Die Aus­wahl der Insel, wie oben beschrie­ben, bedeu­te­te im Grun­de, daß die Teil­neh­mer die Zeit absa­ßen. Ein­zi­ge wirk­li­che Chall­enge war das Allein­sein, wes­we­gen “Star­let Nova” schon früh abge­bro­chen hat. Bei­de Frau­en sind als erste Kan­di­da­ten aus­ge­schie­den, was im Netz z.T. zu sexi­sti­schen Bemer­kun­gen geführt hat.
Die Spots der Teil­neh­mer waren ungleich ver­teilt. Wäh­rend Knos­si wirk­lich etwas Sand­strand hat­te, waren Otto und Fritz an Stein­strän­den. Fritz kämpf­te mit den vie­len Mücken, was ande­re Teil­neh­mer so nicht hat­ten. Er war zu Anfang sehr ent­täuscht von sei­ner Aus­setz­stel­le.

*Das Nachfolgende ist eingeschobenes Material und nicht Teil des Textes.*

(** The guest-only routes of the application send to the dashboard. *)
Lemma setupRoutes_guest_only pat r :
  (pat, r) ∈ setupRoutes -> truthy (redirectIfAuth r) = true ->
  requiresAuth r = false /\ default "" (redirectIfAuth r) = "/dashboard" /\
  (handler r = HLogin \/ handler r = HRegister).
Proof.
  intros Hin Hguest.
  destruct (setupRoutes_cases pat r Hin) as [->|[->|[->|[->| ->]]]];
    try done; auto.
Qed.

(** Guest-only routes.  On the application's table, resolving a route that
    has a [redirectIfAuth] target (the login and register pages) while the
    session is authenticated does not invoke that route's handler: the
    history entry is replaced by [/dashboard] and the dashboard is shown,
    or, when the dashboard already is the current route, nothing happens. *)
Theorem guest_route_authenticated fuel path w route ps :
  routes (router w) = setupRoutes ->
  findRoute setupRoutes path = Some (route, ps) ->
  truthy (redirectIfAuth route) = true ->
  isAuthenticated (auth w) = true ->
  handleRoute (S (S fuel)) path w =
    Some (if decide (currentRoute (router w) = Some "/dashboard") then w
          else shown "/dashboard" HDashboard PDashboard
                 (replaceState "/dashboard" w)) /\
  handler route <> HDashboard.
Proof.
  intros Hrs Hfind Hguest Hauth.
  destruct (findRoute_elem _ _ _ _ Hfind) as [pat Hin].
  destruct (setupRoutes_guest_only pat route Hin Hguest) as (Hreq & Htarget & Hh).
  split; [|by destruct Hh as [-> | ->]].
  rewrite handleRoute_unfold, Hrs, Hfind, Hreq, Hguest, Hauth, Htarget.
  cbn [andb]. destruct (decide _) as [Hon|Hoff].
  - unfold navigate, navigate_with. by rewrite decide_True.
  - by apply navigate_dashboard_shown.
Qed.
(** The shape the three prompt loops share: prompt, read a line, and on
    a rejected line complain and start over. *)
Fixpoint retry {A : Type} (judge : string -> verdict A) (prompt complaint : string)
  (lines : list string) (out : list string)
  : firingrange.outcome A * firingrange.console :=
  match lines with
  | [] => (firingrange.EndOfInput, firingrange.mkConsole [] (out ++ [prompt]))
  | line :: rest =>
      match judge line with
      | Accept a => (firingrange.Returned a, firingrange.mkConsole rest (out ++ [prompt]))
      | Reject => retry judge prompt complaint rest (out ++ [prompt] ++ [complaint])
      | Abort e => (firingrange.Raised e, firingrange.mkConsole rest (out ++ [prompt]))
      end
  end.

(** What the loop has written after rejecting the lines [rejected]: the
    prompt and the complaint once for each of them, then the prompt. *)
Definition asked (prompt complaint : string) (rejected : list string) : list string :=
  flat_map (fun _ => [prompt; complaint]) rejected ++ [prompt].

(** A parser that raises nothing but ValueError, as [int] and [float]
    do on strings. *)
Definition only_ValueError {A : Type} (parse : string -> result A) : Prop :=
  forall s e, parse s = Raise e -> exists msg, e = ValueError msg.

(** [m] never ends in one of the exceptions above (it returns, or
    input ends). *)
Definition never_raises {A : Type} (m : firingrange.IO A) : Prop :=
  forall c e c', m c <> (firingrange.Raised e, c').

(** Whatever exception [m] ends in satisfies [P]. *)
Definition raises_only {A : Type} (m : firingrange.IO A) (P : exn -> Prop) : Prop :=
  forall c e c', m c = (firingrange.Raised e, c') -> P e.

(** Whatever [m] returns satisfies [P]. *)
Definition returns_only {A : Type} (m : firingrange.IO A) (P : A -> Prop) : Prop :=
  forall c a c', m c = (firingrange.Returned a, c') -> P a.

(** When [m] returns it has read at least [n] lines, and what is left
    of the input is what followed them. *)
Definition reads_at_least {A : Type} (m : firingrange.IO A) (n : nat) : Prop :=
  forall c a c',
    m c = (firingrange.Returned a, c') ->
    exists used,
      firingrange.stdin c = (used ++ firingrange.stdin c')%list /\
      (n <= List.length used)%nat.

(** [2^n] as a rational, for a natural [n]. *)
Definition pow2 (n : Z) : Q := inject_Z (2 ^ n).


(** The UTF-8 bytes of U+212A KELVIN SIGN and of U+0130 LATIN CAPITAL
    LETTER I WITH DOT ABOVE, the two characters outside ASCII whose
    lower case has an ASCII character in it. *)
Definition kelvin_sign : string := String "226" (String "132" (String "170" "")).

Definition capital_I_dot : string := String "196" (String "176" "").

(** [n] is an [int] that has a [float]. *)
Definition converts (n : Z) : Prop := (Z.abs n < float_int_limit)%Z.

(** The multipliers of the Activity Table, in table order. *)
Definition multipliers : list float := [1.2; 1.375; 1.55; 1.725; 1.9].

(** The keys of the Activity Table of the text front end. *)
Definition activity_keys : list string :=
  ["sedentary"; "light"; "moderate"; "very"; "athlete"].
(** The body of the [try] block, from the answer of the judge on. *)
Definition report_of_answer (w : World) (blog_id : string)
    (claims : list LegalClaim.t) (result_json : pyval)
  : exc LegalVerificationReport.t :=
  fcs <- get result_json "fact_checks" (PList []) ;;
  items <- iter fcs ;;
  fact_checks_objs <- mapM (fact_check_of_item w) items ;;
  a_total <- get result_json "total_claims_extracted" (PInt (len claims)) ;;
  a_verifiable <- get result_json "verifiable_claims" (PInt (len claims)) ;;
  a_verified <- get result_json "verified_claims"
                  (PInt (len fact_checks_objs)) ;;
  a_accuracy <- get result_json "accuracy_score" (PFloat 0%float) ;;
  a_breakdown <- get result_json "claims_breakdown" (PDict []) ;;
  LegalVerificationReport.make (coerce w) blog_id a_total a_verifiable
    a_verified a_accuracy a_breakdown fact_checks_objs [] (utcnow w).

(** The [try] / [except Exception] block: the call to the judge, the
    reading of its answer, and the fall-back report. *)
Definition adjudicate (w : World) (blog_id : string)
    (claims : list LegalClaim.t) (payload : list pyval)
  : LegalVerificationReport.t :=
  try_except
    (result_json <- judge_oracle w (PList payload) ;;
     report_of_answer w blog_id claims result_json)
    (fun _ => _generate_empty_report w blog_id (len claims)).

Definition _generate_final_verdict_llm (w : World) (blog_id : string)
    (claims : list LegalClaim.t) (evidence_list : list VerificationEvidence.t)
  : exc LegalVerificationReport.t :=
  payload <- context_data w claims evidence_list ;;
  Ok (adjudicate w blog_id claims payload).

(** *** The pipeline *)

(** Step 2 of [verify_legal_blog]: one gatherer per claim, all awaited
    together, inside the block that keeps the clients' sessions open. *)
Definition gather_all (w : World) (self : t) (claims : list LegalClaim.t)
  : task (list VerificationEvidence.t) :=
  asyncio_gather
    (map (_gather_evidence_for_claim w (enter_clients self)) claims).

Definition verify_legal_blog (w : World) (self : t)
    (blog_content blog_id : string) : exc LegalVerificationReport.t :=
  let extracted_claims := LegalClaimExtractor.extract_claims w blog_content in
  match extracted_claims with
  | [] => Ok (_generate_empty_report w blog_id 0)
  | _ :: _ =>
      evidence_results <- snd (gather_all w self extracted_claims) ;;
      _generate_final_verdict_llm w blog_id extracted_claims evidence_results
  end.

End LegalFactCheckService.

(* ===================================================================== *)
(** ** run_fact.py                                                        *)
(* ===================================================================== *)

Module RunFact.
(** * Rigel-A receiver firmware (rigel-a-rx/rigel-a-sw/src/main.cpp)

    A shallow embedding of the Arduino sketch: [setup] configures the
    STM32WL radio through RadioLib, [loop] performs one blocking receive
    and reports its outcome on [Serial2].

    The sketch only talks to two devices, the serial port and the radio.
    Every call it makes is recorded, in program order, in a trace; what the
    radio answers is given by a device description ([STM32WLx]).  The
    busy wait [while (true);] is the outcome [Spin]. *)

From Stdlib Require Import ZArith QArith List String Ascii Bool DecimalString.
Import ListNotations.

Local Open Scope string_scope.
Local Open Scope Z_scope.

(** ** Board constants (main.cpp, lines 42-50) *)

Inductive PinName : Type := PC_3 | PC_4 | PC_5.

Inductive PinLevel : Type := LOW | HIGH.

Inductive OpMode : Type := MODE_IDLE | MODE_RX | MODE_TX_LP | MODE_TX_HP.

(** One row of the RF switch table, [Module::RfSwitchMode_t]. *)
Record RfSwitchMode_t : Type := RfSwitchMode {
  mode : OpMode;
  values : list PinLevel
}.

Definition rfswitch_pins : list PinName := [PC_3; PC_4; PC_5].

(** The array ends with [END_OF_MODE_TABLE]; the list ends where the
    sentinel stands. *)
Definition rfswitch_table : list RfSwitchMode_t :=
  [ RfSwitchMode MODE_IDLE  [LOW;  LOW;  LOW];
    RfSwitchMode MODE_RX    [HIGH; HIGH; LOW];
    RfSwitchMode MODE_TX_LP [HIGH; HIGH; HIGH];
    RfSwitchMode MODE_TX_HP [HIGH; LOW;  HIGH] ].

(** ** Values and text *)

(** C++ [float] values are only passed around by the sketch, never
    computed with: the literals of the source are kept as rationals. *)
Definition float : Type := Q.

Definition TAB : string := String (ascii_of_nat 9) "".
Definition CRLF : string := String (ascii_of_nat 13) (String (ascii_of_nat 10) "").

(** [Print::print(int)]: the number in base ten, with a leading minus sign
    when negative. *)
Definition decimal (n : Z) : string := NilZero.string_of_int (Z.to_int n).

(** ** The calls the sketch makes *)

(** What is handed to [Serial2.print] / [Serial2.println]: a flash string
    literal [F("...")], an Arduino [String], an [int] or a [float]. *)
Inductive Printable : Type :=
| F (s : string)
| Str (s : string)
| Int (n : Z)
| Flt (x : float).

Inductive SerialCall : Type :=
| Serial_begin (baud : Z)
| print (v : Printable)
| println (v : Printable).

(** The RadioLib entry points used by the sketch, with their arguments.
    [begin] keeps the nine positional arguments of the call at lines 63-73;
    the source names the first six in comments. *)
Inductive RadioCall : Type :=
| setRfSwitchTable (pins : list PinName) (table : list RfSwitchMode_t)
| begin (freq bw : float) (sf cr syncWord power : Z)
        (arg7 : Z) (arg8 : float) (arg9 : bool)
| setTCXO (voltage : float)
| forceLDRO (enable : bool)
| setRxBoostedGainMode (enable : bool)
| implicitHeader (len : Z)
| receive
| getRSSI
| getSNR.

Inductive Event : Type :=
| Serial2 (c : SerialCall)
| radio (c : RadioCall).

Definition Trace : Type := list Event.

Bind Scope list_scope with Trace.

(** ** The radio as seen by the sketch

    The status each configuration call returns, and for the [k]-th blocking
    receive (counting from 0) the status it returns together with the
    contents it leaves in the [String] passed by reference.  [getRSSI_ret k]
    and [getSNR_ret k] are what the accessors answer once [k] receive calls
    have been made. *)
Record STM32WLx : Type := {
  begin_ret : Z;
  setTCXO_ret : Z;
  forceLDRO_ret : Z;
  setRxBoostedGainMode_ret : Z;
  implicitHeader_ret : Z;
  receive_ret : nat -> Z * string;
  getRSSI_ret : nat -> float;
  getSNR_ret : nat -> float
}.

(** ** A monad for the sketch: a trace that grows, and the busy wait *)

Inductive Outcome (A : Type) : Type :=
| Ret (a : A) (t : Trace)
| Spin (t : Trace).

Arguments Ret {A} a t.
Arguments Spin {A} t.

Definition M (A : Type) : Type := Trace -> Outcome A.

Definition ret {A : Type} (a : A) : M A := fun t => Ret a t.

Definition bind {A B : Type} (m : M A) (k : A -> M B) : M B :=
  fun t => match m t with
           | Ret a t' => k a t'
           | Spin t' => Spin t'
           end.

(** [while (true);] *)
Definition spin {A : Type} : M A := fun t => Spin t.

Notation "x <- m ;; k" := (bind m (fun x => k))
  (at level 61, m at next level, right associativity).
Notation "m ;; k" := (bind m (fun _ => k))
  (at level 61, right associativity).

Definition emit (e : Event) : M unit := fun t => Ret tt (t ++ [e])%list.

Definition trace_of {A : Type} (o : Outcome A) : Trace :=
  match o with
  | Ret _ t => t
  | Spin t => t
  end.

Definition halted {A : Type} (o : Outcome A) : bool :=
  match o with
  | Ret _ _ => false
  | Spin _ => true
  end.

(** Number of blocking receives issued so far. *)
Fixpoint receives (t : Trace) : nat :=
  match t with
  | [] => 0%nat
  | radio receive :: t' => S (receives t')
  | _ :: t' => receives t'
  end.

(** *** Serial port *)

Definition Serial2_begin (baud : Z) : M unit := emit (Serial2 (Serial_begin baud)).
Definition Serial2_print (v : Printable) : M unit := emit (Serial2 (print v)).
Definition Serial2_println (v : Printable) : M unit := emit (Serial2 (println v)).

(** *** Radio *)

Definition call {A : Type} (c : RadioCall) (answer : Trace -> A) : M A :=
  fun t => Ret (answer t) (t ++ [radio c])%list.

Definition radio_setRfSwitchTable (pins : list PinName)
    (table : list RfSwitchMode_t) : M unit :=
  emit (radio (setRfSwitchTable pins table)).
(** X6. On a list of integers [merge_sort(A, 0, len(A) - 1)] and
    [insertion_sort(A)] leave the same list: the same objects in the same
    order. *)
Theorem merge_sort_insertion_sort_agree (A : list val) :
  Forall is_int A →
  ∃ A' ret,
    merge_sort A 0 (Z.of_nat (length A) - 1) = Ok (A', ret) ∧
    insertion_sort A = Ok A'.
Proof.
  intros Hint.
  destruct (merge_sort_run A 0 (Z.of_nat (length A) - 1) Hint)
    as (A' & Hrun & Hlen & _ & _ & Hs & Hperm & Hstable); [lia..|].
  assert (sub A' 0 (Z.of_nat (length A) - 1) = A') as HA'.
  { rewrite <- Hlen. apply sub_whole. }
  rewrite HA' in Hs, Hperm, Hstable. rewrite sub_whole in Hperm, Hstable.
  destruct (insertion_sort_run A) as (A'' & Hrun' & Hperm' & Hs').
  destruct (insertion_sort_stable_run A) as (A''' & Hrun'' & Hstable').
  rewrite Hrun' in Hrun''. injection Hrun'' as <-.
  eexists A', _. split; [exact Hrun|]. rewrite Hrun'. f_equal.
  apply stable_sorted_unique; [by rewrite Hperm'|by rewrite Hperm|done| |].
  - by apply Sorted_StronglySorted; [apply _|].
  - intros n. by rewrite Hstable', Hstable.
Qed.

Lemma merge_sort_insertion_sort_agree_witness :
  ∃ A' ret,
    merge_sort [PyInt 3 0; PyInt 1 1; PyInt 3 2; PyInt 1 3] 0
      (Z.of_nat (length [PyInt 3 0; PyInt 1 1; PyInt 3 2; PyInt 1 3]) - 1)
    = Ok (A', ret) ∧
    insertion_sort [PyInt 3 0; PyInt 1 1; PyInt 3 2; PyInt 1 3] = Ok A'.
Proof.
  apply (merge_sort_insertion_sort_agree
           [PyInt 3 0; PyInt 1 1; PyInt 3 2; PyInt 1 3]).
  repeat constructor.
Defined.

(** ** Indices out of range *)

Lemma getitem_ge {X} (l : list X) (i : Z) :
  Z.of_nat (length l) ≤ i → getitem l i = Raise IndexError.
Proof.
  intros Hi. unfold getitem, index.
  by rewrite !bool_decide_eq_false_2 by lia.
Qed.

Lemma getitem_outcome {X} (l : list X) (i : Z) :
  getitem l i = Raise IndexError ∨ ∃ v, getitem l i = Ok v.
Proof. unfold getitem. destruct (_ ≫= _); eauto. Qed.

Lemma setitem_outcome {X} (l : list X) (i : Z) (v : X) :
  setitem l i v = Raise IndexError ∨
  ∃ l', setitem l i v = Ok l' ∧ length l' = length l.
Proof.
  unfold setitem. destruct (index _ _); [|by left].
  right. eexists. split; [done|]. apply length_insert.
Qed.

(** A loop whose rounds keep [P] or raise [e] ends with [P] or raises
    [e]. *)
Lemma for_each_outcome {S} (P : S → Prop) (e : exn) (ks : list Z)
    (body : Z → S → result S) (s : S) :
  (∀ k s, P s → body k s = Raise e ∨ ∃ s', body k s = Ok s' ∧ P s') →
  P s →
  for_each ks body s = Raise e ∨ ∃ s', for_each ks body s = Ok s' ∧ P s'.
Proof.
  intros Hbody. revert s. induction ks as [|k ks IH]; intros s Hs.
  - right. by exists s.
  - cbn [for_each]. destruct (Hbody k s Hs) as [->|(s' & -> & Hs')]; [by left|].
    ok. by apply IH.
Qed.

(** If moreover some round raises [e] in every state, the loop raises. *)
Lemma for_each_raises {S} (P : S → Prop) (e : exn) (ks1 : list Z) (k : Z)
    (ks2 : list Z) (body : Z → S → result S) (s : S) :
  (∀ k s, P s → body k s = Raise e ∨ ∃ s', body k s = Ok s' ∧ P s') →
  (∀ s, P s → body k s = Raise e) →
  P s →
  for_each (ks1 ++ k :: ks2) body s = Raise e.
Proof.
  intros Hbody Hk Hs. rewrite for_each_app.
  destruct (for_each_outcome P e ks1 body s Hbody Hs) as [->|(s' & -> & Hs')];
    [done|].
  ok. cbn [for_each]. by rewrite Hk.
Qed.

Lemma copy_body_outcome (A : list val) (ix : Z → Z) (n : nat) (k : Z)
    (L : list val) :
  length L = n →
  (a ← getitem A (ix k); setitem L k a) = Raise IndexError ∨
  ∃ L', (a ← getitem A (ix k); setitem L k a) = Ok L' ∧ length L' = n.
Proof.
  intros HL. destruct (getitem_outcome A (ix k)) as [->|[a ->]]; [by left|].
  ok. destruct (setitem_outcome L k a) as [->|(L' & -> & HL')]; [by left|].
  right. exists L'. split; [done|lia].
Qed.

Lemma merge_body_outcome (L R : list val) (n : nat) (k : Z)
    (s : list val * Z * Z) :
  length s.1.1 = n →
  merge_body L R k s = Raise IndexError ∨
  ∃ s', merge_body L R k s = Ok s' ∧ length s'.1.1 = n.
Proof.
  destruct s as [[A i] j]. simpl. intros HA. unfold merge_body.
  destruct (getitem_outcome L i) as [->|[l ->]]; [by left|]. ok.
  destruct (getitem_outcome R j) as [->|[r ->]]; [by left|]. ok.
  destruct (le_val l r).
  - destruct (setitem_outcome A k l) as [->|(A' & -> & HA')]; [by left|].
    right. eexists. split; [done|]. simpl. lia.
  - destruct (setitem_outcome A k r) as [->|(A' & -> & HA')]; [by left|].
    right. eexists. split; [done|]. simpl. lia.
Qed.

(** The two copying loops and the sentinels raise [IndexError] or leave [L]
    and [R] with the lengths they were created with. *)
Lemma merge_split_outcome (A : list val) (p q r : Z) :
  merge_split A p q r = Raise IndexError ∨
  ∃ L R, merge_split A p q r = Ok (L, R) ∧
         length L = Z.to_nat (q - p + 1 + 1) ∧
         length R = Z.to_nat (r - q + 1).
Proof.
  unfold merge_split. cbv zeta.
  destruct (for_each_outcome
              (λ L : list val, length L = Z.to_nat (q - p + 1 + 1))
              IndexError (range 0 (q - p + 1))
              (λ j L, a ← getitem A (p + j); setitem L j a)
              (replicate (Z.to_nat (q - p + 1 + 1)) zero))
    as [->|(L & -> & HL)]; [|by rewrite length_replicate|by left|].
  { intros k s Hs. by apply (copy_body_outcome A (λ j, p + j)). }
  ok.
  destruct (for_each_outcome
              (λ R : list val, length R = Z.to_nat (r - q + 1))
              IndexError (range 0 (r - q))
              (λ j R, a ← getitem A (q + j + 1); setitem R j a)
              (replicate (Z.to_nat (r - q + 1)) zero))
    as [->|(R & -> & HR)]; [|by rewrite length_replicate|by left|].
  { intros k s Hs. by apply (copy_body_outcome A (λ j, q + j + 1)). }
  ok.
  destruct (setitem_outcome L (q - p + 1) PyInf) as [->|(L' & -> & HL')];
    [by left|]. ok.
  destruct (setitem_outcome R (r - q) PyInf) as [->|(R' & -> & HR')];
    [by left|]. ok.
  right. exists L', R'. split_and!; [done|lia..].
Qed.

Lemma merge_outcome (A : list val) (p q r : Z) :
  merge A p q r = Raise IndexError ∨
  ∃ A', merge A p q r = Ok A' ∧ length A' = length A.
Proof.
  unfold merge.
  destruct (merge_split_outcome A p q r) as [->|(L & R & -> & _)]; [by left|].
  ok. cbv zeta.
  destruct (for_each_outcome
              (λ s : list val * Z * Z, length s.1.1 = length A)
              IndexError (range p (r + 1)) (merge_body L R) (A, 0, 0))
    as [->|([[A' i] j] & -> & HA')]; [|done|by left|].
  { intros k s Hs. by apply merge_body_outcome. }
  ok. right. by exists A'.
Qed.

Der mas­sen­haf­te Müll wur­de von allen Teil­neh­mern genutzt. Vie­le Zuschau­er, so liest man aus den Kom­men­ta­ren her­aus, hät­ten sich “para­die­si­sche­re Zustän­de” gewünscht. So wur­de man eben in einer Unter­hal­tungs­sen­dung mit der Nase dar­auf gesto­ßen, wie der Mensch mit der Erde umgeht.
Daß Otto dann erklär­te, ihm mache der Müll zu schaf­fen, daher wol­le er nichts anrüh­ren und kei­ne Kokos­nüs­se essen, war wenig nach­voll­zieh­bar. Er hat als “alter Mili­tär” das Not­wen­di­ge gemacht und den Rest aus­ge­hal­ten und abge­ses­sen — was ihm immer­hin nach Punk­ten den Gesamt­sieg ein­brach­te.

Sehr schau­ens­wert ist das (lan­ge) Fazit-Video von Ein­Man­nim­Wald. Kri­tik aus Sicht des Sur­vi­val-Exper­ten übte Joe Vogel auf sei­nem Kanal. Wer Sur­vi­val erwar­te­te, der wur­de ent­täuscht. Genau das war aber auch die Ant­wort von Meinecke auf die Kri­tik, die Staf­fel sei zu lang­wei­lig. Die Zuschau­er, so zitiert ihn InG­ame, hät­ten durch For­ma­te wie Bear Grylls zu hohe Erwar­tungs­hal­tun­gen im Hin­blick auf Action und Tech­ni­ken. Hier sei aber “die Rea­li­tät” abge­bil­det wor­den — und da, so den­ke ich, muß Fritz sich eben auch sagen las­sen, daß 7 Tage Absit­zen sicher Rea­li­tät ist, aber auch nicht so unter­halt­sam.
Gene­rell waren mir die ein­zel­nen Fol­gen, gera­de weil so wenig pas­sier­te, viel zu lang. Häu­fig habe ich gan­ze Minu­ten über­sprun­gen, weil auch die Schüs­se 5 bis 8 mit Behelfs­bo­gen das Ziel nicht tra­fen.
Ohne die Tages­auf­ga­ben wäre das alles noch viel lang­wei­li­ger gewor­den.

Zum Glück haben die Teil­neh­mer das mit ihrer Art, ihr Dasein auf der Insel zu fil­men und zu kom­men­tie­ren, zum Teil wie­der raus­ge­ris­sen. Knos­si war der “König der Insel”, auch wenn Otto gewon­nen hat; auch Sascha hat mir gut gefal­len.